--- TASK TO CARRY OUT ---
Scan the entries below. Report each line where the string "existsb" occurs.

Top of EXTRACTED RECORDS

(* ===== verification/LexMinimize.v ===== *)
(** * [build_tables/build_lex_table.rs]: merging token sets, minimization and
    sorting

    A lex table is minimized by partition refinement, then sorted.  The hash
    map of the signatures is an association list in the order of first
    insertion: its order is forgotten by the sort that follows. *)
From S2P Require Import Prelude BitVec Symbols TokenSet Ordering CharSet Nfa Dedup Grammars Tables TokenConflicts LexTable.

Notation out := (outcome Empty_set) (only parsing).

(** ** Merging token sets *)

(** [&l[a..b]]. *)
Definition slice {A} (l : list A) (a b : nat) : out (list A) :=
  if bool_decide (a ≤ b ≤ length l) then Ok (take (b - a) (drop a l)) else Panic.

Definition terminal_bits_words (s : TokenSet) : list N := BitVec.as_slice (terminal_bits s).

Definition check_token_conflicts (i : nat) (set_without_terminal : TokenSet) (token_conflict_map : TokenConflictMap)
    (coincident_token_index : CoincidentTokenIndex) : out bool :=
  let wpr := row_words token_conflict_map in
  let row_start := i * wpr in
  let set_bits := terminal_bits_words set_without_terminal in
  conflict_row ← slice (conflict_or_prefix_bits token_conflict_map) row_start (row_start + wpr);
  if existsb (λ '(c, s), negb (N.land c s =? 0)%N) (zip conflict_row set_bits) then Ok true
  else
    overlap_row ← slice (overlap_either_bits token_conflict_map) row_start (row_start + wpr);
    coincident_row ← slice (row_bits coincident_token_index) row_start (row_start + wpr);
    Ok (existsb (λ '((o, s), c), negb (N.land (N.land o s) (BitVec.u64_not c) =? 0)%N)
          (zip (zip overlap_row set_bits) coincident_row)).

Bottom of EXTRACTED RECORDS

--- COMPLETED EXERCISE ---
  if existsb (λ '(c, s), negb (N.land c s =? 0)%N) (zip conflict_row set_bits) then Ok true
    Ok (existsb (λ '((o, s), c), negb (N.land (N.land o s) (BitVec.u64_not c) =? 0)%N)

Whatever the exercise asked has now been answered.